We include no discounts to our NAV for the illiquid nature of our shares, including the limitations on our stockholders’ ability to redeem shares under our share redemption program and our ability to make exceptions to, modify or suspend our share redemption program at any time. Our NAV generally does not reflect the potential impact of exit costs (e.g. selling costs and commissions related to the sale of a property) that would likely be incurred if our assets and liabilities were liquidated or sold today. While we may use market pricing concepts to value individual components of our NAV, our per share NAV is not derived from the market pricing information of open-end real estate funds listed on stock exchanges.
Our NAV is not a representation, warranty or guarantee that: (i) we would fully realize our NAV upon a sale of our assets; (ii) shares of our common stock would trade at our per share NAV on a national securities exchange; and (iii) a stockholder would be able to realize the per share NAV if such stockholder attempted to sell his or her shares to a third party.
The valuations of our real properties as of March 31, 2026, excluding certain newly acquired properties that are currently held at cost which we believe reflects the fair value of such properties, were provided by the Independent Valuation Advisor in accordance with our valuation procedures. Certain key assumptions that were used by the Independent Valuation Advisor in the discounted cash flow analysis are set forth in the following table:
| | | | | | | | |
| | Weighted- |
| | Average Basis |
| Exit capitalization rate | | 5.6% |
| Discount rate / internal rate of return | | 7.3% |
| Average holding period (years) | | 10.1 |
A change in the exit capitalization and discount rates used would impact the calculation of the value of our real property. For example, assuming all other factors remain constant, the changes listed below would result in the following effects on the value of our real properties, excluding certain newly acquired properties that are currently held at cost which we believe reflects the fair value of such properties:
| | | | | | | | | | | | | | | | | |
| | | | | Increase |
| | | | | (Decrease) to |
| | Hypothetical | | the Fair Value of |
| Input | | Change | | Real Properties |
| Exit capitalization rate (weighted-average) | | 0.25 | % | decrease | | 3.0 | % |
| | 0.25 | % | increase | | (2.8) | % |
| Discount rate (weighted-average) | | 0.25 | % | decrease | | 2.0 | % |
| | 0.25 | % | increase | | (2.0) | % |
Distributions
We authorized monthly gross distributions for each class of shares of our common stock in the amount of $0.05250 per share for the month of March 2026. These distributions were paid to all stockholders of record as of the close of business on March 31, 2026, net of, as applicable, distribution fees that are payable monthly with respect to certain classes of shares of our common stock.

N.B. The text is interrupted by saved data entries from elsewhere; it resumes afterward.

Lemma erase_node_keys (l : list node) old k v0 :
  NoDup (map fst l) -> NoDup (map node_key l) -> In (old, (k, v0)) l ->
  map node_key (erase_node old l) = remove key_eq_dec k (map node_key l).
Proof.
  induction l as [|n l IH]; simpl; [tauto|].
  intros Hids Hkeys Hin.
  inversion Hids as [|? ? Hn Hids']; inversion Hkeys as [|? ? Hkn Hkeys']; subst.
  destruct (Nat.eqb n.1 old) eqn:E.
  - apply Nat.eqb_eq in E.
    destruct Hin as [->|Hin].
    + change (node_key (old, (k, v0))) with k in *. simpl.
      destruct (key_eq_dec k k) as [_|]; [|congruence].
      symmetry. apply notin_remove. exact Hkn.
    + exfalso. apply Hn. rewrite E. exact (in_map fst l _ Hin).
  - apply Nat.eqb_neq in E.
    destruct Hin as [->|Hin]; [simpl in E; congruence|].
    simpl. destruct (key_eq_dec k (node_key n)) as [Heq|Hne].
    + exfalso. apply Hkn. rewrite <- Heq.
      exact (in_map node_key l _ Hin).
    + f_equal. auto.
Qed.

(** ** The representation invariant of reachable states *)

(** Node ids are unique, keys are unique, the index maps a key to the id
    of the node holding it (and only such), ids are below the allocator,
    and the index has as many entries as the list has nodes. *)
Record Inv_core (L : list node) (cm : gmap string nat) (nx : nat) : Prop := {
  ic_ids : NoDup (map fst L);
  ic_keys : NoDup (map node_key L);
  ic_index : forall k id, cm !! k = Some id <-> exists v, In (id, (k, v)) L;
  ic_fresh : forall n, In n L -> n.1 < nx;
  ic_size : size cm = length L
}.

Definition Inv (s : DataStore) : Prop :=
  Inv_core (m_cache_list s) (m_cache_map s) (next_node s) /\
  length (m_cache_list s) <= m_max_cache_size s.

Lemma Inv_core_perm L L' cm nx :
  Permutation L L' -> Inv_core L cm nx -> Inv_core L' cm nx.
Proof.
  intros HP [Hids Hkeys Hidx Hf Hsz]. constructor.
  - eapply Permutation_NoDup; [apply Permutation_map; exact HP | exact Hids].
  - eapply Permutation_NoDup; [apply Permutation_map; exact HP | exact Hkeys].
  - intros k id. rewrite Hidx. split; intros [v Hv]; exists v.
    + eapply Permutation_in; eauto.
    + eapply Permutation_in; [symmetry; exact HP | exact Hv].
  - intros n Hn. apply Hf. eapply Permutation_in; [symmetry; exact HP | exact Hn].
  - rewrite Hsz. apply Permutation_length. exact HP.
Qed.

Lemma Inv_core_insert L cm i k v :
  Inv_core L cm i -> cm !! k = None ->
  Inv_core ((i, (k, v)) :: L) (<[k := i]> cm) (S i).
Proof.
  intros [Hids Hkeys Hidx Hf Hsz] Hk. constructor; simpl.
  - constructor; [|exact Hids].
    intros Hin. apply in_map_iff in Hin as [n [Hn1 Hn2]].
    specialize (Hf n Hn2). lia.
  - constructor; [|exact Hkeys].
    intros Hin. apply in_map_iff in Hin as [[id [k' v']] [Hn1 Hn2]].
    unfold node_key in Hn1; simpl in Hn1; subst k'.
    assert (cm !! k = Some id) by (apply Hidx; eauto). congruence.
  - intros k' id. destruct (decide (k = k')) as [<-|Hne].
    + rewrite lookup_insert_eq. split.
      * intros [= <-]. eauto.
      * intros [v' [Heq|Hin]]; [congruence|].
        assert (cm !! k = Some id) by (apply Hidx; eauto). congruence.
    + rewrite lookup_insert_ne by exact Hne. rewrite Hidx.
      split; intros [v' Hv']; exists v'; [now right|].
      destruct Hv' as [Heq|Hv']; [congruence|exact Hv'].
  - intros n [<-|Hn]; simpl; [lia|]. specialize (Hf n Hn). lia.
  - rewrite map_size_insert_None by exact Hk. simpl. lia.
Qed.

Lemma Inv_core_update L cm i k v old :
  Inv_core L cm i -> cm !! k = Some old ->
  exists v0, find_node old L = Some (old, (k, v0)) /\
  Inv_core ((i, (k, v)) :: erase_node old L) (<[k := i]> cm) (S i).
Proof.
  intros HI Hk. pose proof HI as [Hids Hkeys Hidx Hf Hsz].
  destruct (proj1 (Hidx k old) Hk) as [v0 Hin0].
  destruct (find_node_exists old L _ Hin0 eq_refl) as [n Hn].
  destruct (find_node_In _ _ _ Hn) as [HnIn Hn1].
  assert (n = (old, (k, v0))) as -> by (eapply nodup_fst_eq; eauto).
  exists v0. split; [exact Hn|].
  apply (Inv_core_perm _ _ _ _ (Permutation_sym (find_node_perm _ _ _ Hn))) in HI.
  destruct HI as [Hids' Hkeys' Hidx' Hf' Hsz'].
  inversion Hids' as [|? ? Hold HidsE]; inversion Hkeys' as [|? ? HkE HkeysE]; subst.
  change (node_key (old, (k, v0))) with k in HkE.
  constructor; simpl.
  - constructor; [|exact HidsE].
    intros Hin. apply in_map_iff in Hin as [n [Hn1' Hn2]].
    specialize (Hf' n (or_intror Hn2)). lia.
  - constructor; [exact HkE | exact HkeysE].
  - intros k' id. destruct (decide (k = k')) as [<-|Hne].
    + rewrite lookup_insert_eq. split.
      * intros [= <-]. eauto.
      * intros [v' [Heq|Hin]]; [congruence|].
        exfalso. apply HkE. exact (in_map node_key _ _ Hin).
    + rewrite lookup_insert_ne by exact Hne. rewrite Hidx'.
      split; intros [v' [Heq|Hin]];
        solve [congruence | exists v'; now right].
  - intros n' [<-|Hn']; simpl; [lia|]. specialize (Hf' n' (or_intror Hn')). lia.
  - rewrite map_size_insert_Some by eauto. rewrite Hsz'. reflexivity.
Qed.

Lemma Inv_core_evict L cm nx b :
  Inv_core L cm nx -> back L = Some b ->
  Inv_core (pop_back L) (delete (node_key b) cm) nx /\
  length L = S (length (pop_back L)).
Proof.
  intros HI Hb. pose proof (back_split _ _ Hb) as HL.
  remember (pop_back L) as P eqn:HP. clear HP. subst L.
  rewrite length_app. simpl. split; [|lia].
  apply (Inv_core_perm _ _ _ _ (Permutation_sym (Permutation_cons_append P b))) in HI.
  destruct HI as [Hids Hkeys Hidx Hf Hsz].
  inversion Hids as [|? ? Hb1 HidsP]; inversion Hkeys as [|? ? Hbk HkeysP]; subst.
  destruct b as [bi [bk bv]]. change (node_key (bi, (bk, bv))) with bk in *.
  constructor.
  - exact HidsP.
  - exact HkeysP.
  - intros k' id. destruct (decide (bk = k')) as [<-|Hne].
    + rewrite lookup_delete_eq. split; [discriminate|].
      intros [v Hin]. exfalso. apply Hbk. exact (in_map node_key _ _ Hin).
    + rewrite lookup_delete_ne by exact Hne. rewrite Hidx.
      split; intros [v Hv]; exists v; [|now right].
      destruct Hv as [Heq|Hv]; [congruence|exact Hv].
  - intros n Hn. apply Hf. now right.
  - rewrite map_size_delete_Some.
    + rewrite Hsz. reflexivity.
    + exists bi. apply Hidx. exists bv. now left.
Qed.

(** ** The three paths of [put] *)

Lemma put_resident s k v old :
  m_cache_map s !! k = Some old -> Nat.eqb (next_node s) old = false ->
  size (<[k := next_node s]> (m_cache_map s)) <= m_max_cache_size s ->
  put s k v = mkDS ((next_node s, (k, v)) :: erase_node old (m_cache_list s))
                   (<[k := next_node s]> (m_cache_map s))
                   (<[k := true]> (m_modification_map s))
                   (m_max_cache_size s) (m_db s) (S (next_node s)).
Proof.
  intros Hk Hne Hsz. unfold put. cbv zeta. rewrite Hk. simpl. rewrite Hne.
  rewrite (proj2 (Nat.ltb_ge _ _) Hsz). reflexivity.
Qed.

Lemma put_fresh_fits s k v :
  m_cache_map s !! k = None ->
  size (<[k := next_node s]> (m_cache_map s)) <= m_max_cache_size s ->
  put s k v = mkDS ((next_node s, (k, v)) :: m_cache_list s)
                   (<[k := next_node s]> (m_cache_map s))
                   (<[k := true]> (m_modification_map s))
                   (m_max_cache_size s) (m_db s) (S (next_node s)).
Proof.
  intros Hk Hsz. unfold put. cbv zeta. rewrite Hk.
  rewrite (proj2 (Nat.ltb_ge _ _) Hsz). reflexivity.
Qed.

(** On eviction the dirty flag of the victim is erased before it is
    consulted, so the database is left untouched. *)
Lemma put_fresh_evict s k v b :
  m_cache_map s !! k = None ->
  m_max_cache_size s < size (<[k := next_node s]> (m_cache_map s)) ->
  back ((next_node s, (k, v)) :: m_cache_list s) = Some b ->
  put s k v = mkDS (pop_back ((next_node s, (k, v)) :: m_cache_list s))
                   (delete (node_key b) (<[k := next_node s]> (m_cache_map s)))
                   (delete (node_key b) (<[k := true]> (m_modification_map s)))
                   (m_max_cache_size s) (m_db s) (S (next_node s)).
Proof.
  intros Hk Hsz Hb. unfold put. cbv zeta. rewrite Hk.
  rewrite (proj2 (Nat.ltb_lt _ _) Hsz). rewrite Hb.
  unfold isModified. rewrite lookup_delete_eq. reflexivity.
Qed.

(** [put] never touches the database: every eviction finds its victim
    already clean. *)
Lemma put_db s k v : m_db (put s k v) = m_db s.
Proof.
  unfold put. cbv zeta.
  destruct (Nat.ltb _ _); [|reflexivity].
  destruct (back _) as [b|]; [|reflexivity].
  unfold isModified. rewrite lookup_delete_eq. reflexivity.
Qed.

Lemma put_cap s k v : m_max_cache_size (put s k v) = m_max_cache_size s.
Proof.
  unfold put. cbv zeta.
  destruct (Nat.ltb _ _); [|reflexivity].
  destruct (back _); reflexivity.
Qed.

Update on Our Assets and Activities
As of March 31, 2026, we directly owned and managed a real estate portfolio that included 271 industrial buildings totaling approximately 57.6 million square feet located in 31 markets throughout the U.S. and was 89.2% occupied (90.2% leased).
As of March 31, 2026, our leverage ratio was approximately 44.7% (calculated as outstanding principal balance of our borrowings, including secured financings on investments in real estate debt securities, less cash and cash equivalents, divided by the fair value of our real property, net investments in unconsolidated joint venture partnerships and investments in real estate debt and securities not associated with the DST Program, as determined in accordance with our valuation procedures) and the weighted-average interest rate of our consolidated borrowings was 4.36%.
For the quarter ended March 31, 2026, we raised gross proceeds of approximately $242.1 million, including proceeds from our distribution reinvestment plan and the sale of DST Interests (including $9.8 million of DST Interests financed by DST Program Loans). The aggregate dollar amount of common stock and OP Unit redemptions requested for January, February and March which were redeemed in full on February 1, 2026, March 1, 2026 and April 1, 2026, respectively, was $61.0 million.
Update on Real Properties
As of March 31, 2026 our real estate portfolio included:
•269 industrial buildings totaling approximately 57.4 million square feet comprised our operating portfolio, which includes stabilized properties, and was 89.3% occupied (90.3% leased) with a weighted-average remaining lease term (based on square feet) of approximately 3.7 years; and
•Two industrial buildings totaling approximately 0.2 million square feet comprised our value-add portfolio, which includes buildings acquired with the intention to reposition or redevelop, or buildings recently completed which have not yet reached stabilization. We generally consider a building to be stabilized on the earlier to occur of the first anniversary of a building’s shell completion or a building achieving 90% occupancy.
During the trailing 12 months ended March 31, 2026, we transacted approximately 8.1 million square feet of new and renewal leases, and rent growth on comparable leases averaged 44.9%, calculated using cash basis rental rates (53.7% when calculated using GAAP basis rental rates). As of March 31, 2026, rents across our portfolio were estimated to be 17.5% below market (on a weighted-average basis).
Acquisitions. During the three months ended March 31, 2026, we acquired one industrial building for a contractual purchase price of $26.3 million. Additionally, we completed the development of one industrial building totaling approximately 0.1 million square feet.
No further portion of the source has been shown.